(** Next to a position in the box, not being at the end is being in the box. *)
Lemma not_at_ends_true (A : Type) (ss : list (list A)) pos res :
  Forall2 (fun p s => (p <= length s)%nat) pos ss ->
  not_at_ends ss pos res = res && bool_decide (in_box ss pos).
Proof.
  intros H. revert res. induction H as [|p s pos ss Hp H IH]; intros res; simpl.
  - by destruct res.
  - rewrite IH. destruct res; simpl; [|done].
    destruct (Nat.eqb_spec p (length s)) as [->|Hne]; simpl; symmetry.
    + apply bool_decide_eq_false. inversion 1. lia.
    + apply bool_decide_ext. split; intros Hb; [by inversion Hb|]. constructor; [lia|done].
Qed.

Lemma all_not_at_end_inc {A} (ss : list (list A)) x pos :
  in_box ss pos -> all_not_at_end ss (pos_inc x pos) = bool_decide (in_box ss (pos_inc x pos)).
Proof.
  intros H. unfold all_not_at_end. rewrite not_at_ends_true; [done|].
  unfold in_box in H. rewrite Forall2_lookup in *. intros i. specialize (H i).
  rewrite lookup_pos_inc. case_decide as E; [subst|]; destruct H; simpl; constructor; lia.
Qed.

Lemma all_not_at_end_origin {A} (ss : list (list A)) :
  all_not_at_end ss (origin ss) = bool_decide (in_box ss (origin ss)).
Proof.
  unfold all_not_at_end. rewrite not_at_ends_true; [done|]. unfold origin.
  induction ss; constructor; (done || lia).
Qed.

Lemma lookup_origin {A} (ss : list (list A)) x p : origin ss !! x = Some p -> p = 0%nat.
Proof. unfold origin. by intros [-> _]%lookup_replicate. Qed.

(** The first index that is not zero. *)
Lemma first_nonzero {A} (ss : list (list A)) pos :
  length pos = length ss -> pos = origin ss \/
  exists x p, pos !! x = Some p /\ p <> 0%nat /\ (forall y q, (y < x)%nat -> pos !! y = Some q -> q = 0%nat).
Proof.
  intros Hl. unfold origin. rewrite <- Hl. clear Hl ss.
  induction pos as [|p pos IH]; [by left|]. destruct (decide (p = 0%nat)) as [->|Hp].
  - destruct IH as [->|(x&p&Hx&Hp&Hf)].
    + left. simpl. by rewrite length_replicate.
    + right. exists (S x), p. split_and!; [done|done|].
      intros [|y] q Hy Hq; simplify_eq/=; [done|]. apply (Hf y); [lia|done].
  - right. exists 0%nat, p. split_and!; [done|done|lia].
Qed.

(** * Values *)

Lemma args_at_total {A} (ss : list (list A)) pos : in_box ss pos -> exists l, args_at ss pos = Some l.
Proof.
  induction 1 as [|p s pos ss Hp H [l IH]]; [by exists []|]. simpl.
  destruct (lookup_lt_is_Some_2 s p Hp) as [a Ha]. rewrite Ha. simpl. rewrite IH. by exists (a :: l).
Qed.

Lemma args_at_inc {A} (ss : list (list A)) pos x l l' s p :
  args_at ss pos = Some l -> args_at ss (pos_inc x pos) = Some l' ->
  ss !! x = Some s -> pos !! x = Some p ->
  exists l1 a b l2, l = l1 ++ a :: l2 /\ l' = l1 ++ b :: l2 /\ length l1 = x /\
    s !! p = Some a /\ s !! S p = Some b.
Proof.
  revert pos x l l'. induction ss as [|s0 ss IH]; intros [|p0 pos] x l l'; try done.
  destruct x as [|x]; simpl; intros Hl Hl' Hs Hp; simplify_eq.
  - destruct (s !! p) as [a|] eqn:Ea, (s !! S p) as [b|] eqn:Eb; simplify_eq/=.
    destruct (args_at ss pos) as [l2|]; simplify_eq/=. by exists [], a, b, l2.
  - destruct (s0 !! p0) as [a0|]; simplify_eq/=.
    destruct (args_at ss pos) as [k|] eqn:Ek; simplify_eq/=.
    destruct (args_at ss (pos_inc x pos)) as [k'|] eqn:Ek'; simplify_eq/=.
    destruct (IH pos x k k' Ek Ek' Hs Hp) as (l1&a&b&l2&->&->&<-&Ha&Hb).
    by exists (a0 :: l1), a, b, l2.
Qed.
=======
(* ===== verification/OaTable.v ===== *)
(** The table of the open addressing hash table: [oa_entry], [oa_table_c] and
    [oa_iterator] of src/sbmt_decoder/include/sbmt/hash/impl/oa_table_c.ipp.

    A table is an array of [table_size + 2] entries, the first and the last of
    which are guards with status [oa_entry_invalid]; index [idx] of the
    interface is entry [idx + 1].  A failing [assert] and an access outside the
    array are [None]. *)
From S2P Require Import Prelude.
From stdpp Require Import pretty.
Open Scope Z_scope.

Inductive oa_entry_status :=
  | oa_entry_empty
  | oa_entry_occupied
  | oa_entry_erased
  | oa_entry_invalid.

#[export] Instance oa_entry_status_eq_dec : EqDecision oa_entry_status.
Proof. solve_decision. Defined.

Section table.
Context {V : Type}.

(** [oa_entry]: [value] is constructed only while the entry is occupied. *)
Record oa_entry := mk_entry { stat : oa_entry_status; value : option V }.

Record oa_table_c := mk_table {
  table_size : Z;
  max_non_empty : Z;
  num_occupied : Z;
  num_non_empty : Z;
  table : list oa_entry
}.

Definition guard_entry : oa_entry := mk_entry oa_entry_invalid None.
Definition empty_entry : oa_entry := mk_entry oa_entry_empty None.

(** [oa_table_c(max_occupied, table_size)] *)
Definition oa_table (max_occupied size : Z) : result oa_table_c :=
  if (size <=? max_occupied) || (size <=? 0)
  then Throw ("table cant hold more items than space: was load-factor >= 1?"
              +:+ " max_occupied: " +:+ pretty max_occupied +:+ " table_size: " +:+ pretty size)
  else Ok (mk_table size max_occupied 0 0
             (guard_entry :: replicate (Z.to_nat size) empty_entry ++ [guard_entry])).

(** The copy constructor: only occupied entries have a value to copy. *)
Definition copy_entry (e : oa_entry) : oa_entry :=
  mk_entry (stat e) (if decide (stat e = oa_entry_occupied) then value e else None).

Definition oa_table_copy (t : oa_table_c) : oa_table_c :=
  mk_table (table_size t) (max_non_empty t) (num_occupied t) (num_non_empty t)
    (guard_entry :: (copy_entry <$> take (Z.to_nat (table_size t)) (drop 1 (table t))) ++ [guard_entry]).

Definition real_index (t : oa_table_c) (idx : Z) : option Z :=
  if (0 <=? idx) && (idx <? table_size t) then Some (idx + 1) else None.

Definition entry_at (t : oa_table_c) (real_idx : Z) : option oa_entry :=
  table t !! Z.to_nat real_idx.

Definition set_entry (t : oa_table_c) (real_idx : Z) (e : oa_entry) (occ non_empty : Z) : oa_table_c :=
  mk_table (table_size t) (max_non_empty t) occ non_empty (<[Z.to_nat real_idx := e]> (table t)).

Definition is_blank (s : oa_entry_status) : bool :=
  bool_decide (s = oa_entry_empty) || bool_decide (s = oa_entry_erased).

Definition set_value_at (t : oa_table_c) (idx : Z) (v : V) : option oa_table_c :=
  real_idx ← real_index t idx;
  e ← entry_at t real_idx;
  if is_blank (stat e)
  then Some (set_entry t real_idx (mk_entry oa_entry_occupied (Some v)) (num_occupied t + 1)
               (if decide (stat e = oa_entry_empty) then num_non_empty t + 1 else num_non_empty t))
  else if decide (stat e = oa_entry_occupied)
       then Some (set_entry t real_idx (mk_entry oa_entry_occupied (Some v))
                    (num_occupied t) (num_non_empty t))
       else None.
=======
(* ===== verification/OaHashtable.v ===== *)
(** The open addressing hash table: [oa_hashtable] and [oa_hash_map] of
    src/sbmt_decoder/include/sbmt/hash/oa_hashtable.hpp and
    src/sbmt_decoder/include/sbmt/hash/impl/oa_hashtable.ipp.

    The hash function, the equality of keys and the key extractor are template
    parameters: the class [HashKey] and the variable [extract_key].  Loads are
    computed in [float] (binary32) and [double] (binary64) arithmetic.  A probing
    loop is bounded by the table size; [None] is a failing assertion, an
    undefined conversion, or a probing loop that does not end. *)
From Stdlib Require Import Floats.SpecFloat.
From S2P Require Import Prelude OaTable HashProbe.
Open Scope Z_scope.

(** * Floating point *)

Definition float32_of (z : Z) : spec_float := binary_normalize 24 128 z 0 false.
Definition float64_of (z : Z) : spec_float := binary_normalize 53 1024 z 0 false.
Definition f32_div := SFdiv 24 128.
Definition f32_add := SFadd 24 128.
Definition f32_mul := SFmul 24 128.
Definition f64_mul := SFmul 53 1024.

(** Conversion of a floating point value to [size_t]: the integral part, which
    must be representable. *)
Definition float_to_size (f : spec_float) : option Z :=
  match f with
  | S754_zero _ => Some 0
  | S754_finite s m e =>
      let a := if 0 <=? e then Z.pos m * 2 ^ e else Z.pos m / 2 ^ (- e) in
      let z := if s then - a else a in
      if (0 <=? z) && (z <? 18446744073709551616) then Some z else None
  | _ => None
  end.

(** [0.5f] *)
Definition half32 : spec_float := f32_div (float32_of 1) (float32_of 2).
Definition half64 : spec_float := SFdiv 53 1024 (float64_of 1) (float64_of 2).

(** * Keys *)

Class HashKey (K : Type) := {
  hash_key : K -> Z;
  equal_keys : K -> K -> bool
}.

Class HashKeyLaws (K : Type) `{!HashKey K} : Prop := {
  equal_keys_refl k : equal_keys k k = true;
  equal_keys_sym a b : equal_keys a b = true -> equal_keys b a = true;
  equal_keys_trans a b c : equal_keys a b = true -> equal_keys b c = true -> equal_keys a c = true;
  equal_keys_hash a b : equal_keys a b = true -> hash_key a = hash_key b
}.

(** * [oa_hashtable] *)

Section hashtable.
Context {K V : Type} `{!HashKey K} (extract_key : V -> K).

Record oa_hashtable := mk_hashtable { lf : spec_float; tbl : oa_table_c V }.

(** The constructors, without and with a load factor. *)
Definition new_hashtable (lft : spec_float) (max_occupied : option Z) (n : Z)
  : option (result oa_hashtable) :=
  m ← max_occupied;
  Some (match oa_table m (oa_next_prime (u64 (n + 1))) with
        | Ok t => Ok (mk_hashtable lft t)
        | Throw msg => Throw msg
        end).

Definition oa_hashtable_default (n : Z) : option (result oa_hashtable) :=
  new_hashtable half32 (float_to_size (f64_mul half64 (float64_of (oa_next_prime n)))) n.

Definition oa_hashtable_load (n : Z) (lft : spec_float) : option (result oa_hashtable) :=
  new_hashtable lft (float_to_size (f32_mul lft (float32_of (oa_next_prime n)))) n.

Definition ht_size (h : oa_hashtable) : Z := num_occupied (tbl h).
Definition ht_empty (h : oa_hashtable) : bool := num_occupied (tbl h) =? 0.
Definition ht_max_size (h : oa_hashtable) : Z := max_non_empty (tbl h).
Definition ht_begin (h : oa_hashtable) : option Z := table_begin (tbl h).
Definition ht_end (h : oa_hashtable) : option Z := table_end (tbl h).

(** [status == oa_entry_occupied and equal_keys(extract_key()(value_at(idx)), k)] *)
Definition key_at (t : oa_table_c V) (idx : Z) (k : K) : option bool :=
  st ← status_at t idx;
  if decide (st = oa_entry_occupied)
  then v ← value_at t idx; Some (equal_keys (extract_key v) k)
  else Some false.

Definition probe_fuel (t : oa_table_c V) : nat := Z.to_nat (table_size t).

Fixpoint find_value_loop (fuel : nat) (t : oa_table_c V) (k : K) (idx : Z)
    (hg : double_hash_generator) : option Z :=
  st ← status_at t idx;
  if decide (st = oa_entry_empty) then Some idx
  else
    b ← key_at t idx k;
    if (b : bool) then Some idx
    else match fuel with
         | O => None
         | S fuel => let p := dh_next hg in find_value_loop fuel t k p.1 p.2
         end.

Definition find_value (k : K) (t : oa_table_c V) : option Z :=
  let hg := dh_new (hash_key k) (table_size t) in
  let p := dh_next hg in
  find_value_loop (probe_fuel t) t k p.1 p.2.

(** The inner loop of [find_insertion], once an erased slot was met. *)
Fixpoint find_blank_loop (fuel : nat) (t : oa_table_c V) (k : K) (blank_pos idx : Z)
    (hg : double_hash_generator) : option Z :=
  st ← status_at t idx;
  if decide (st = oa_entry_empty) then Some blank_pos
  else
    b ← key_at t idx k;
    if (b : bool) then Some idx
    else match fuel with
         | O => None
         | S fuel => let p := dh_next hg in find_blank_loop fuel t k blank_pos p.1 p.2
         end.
=======
WHAT YOU SHOULD DO ▸
Every line that includes "Context" must be copied from the material above.

ANSWER TO THE EXERCISE ▸
Context {V : Type}.
Context {K V : Type} `{!HashKey K} (extract_key : V -> K).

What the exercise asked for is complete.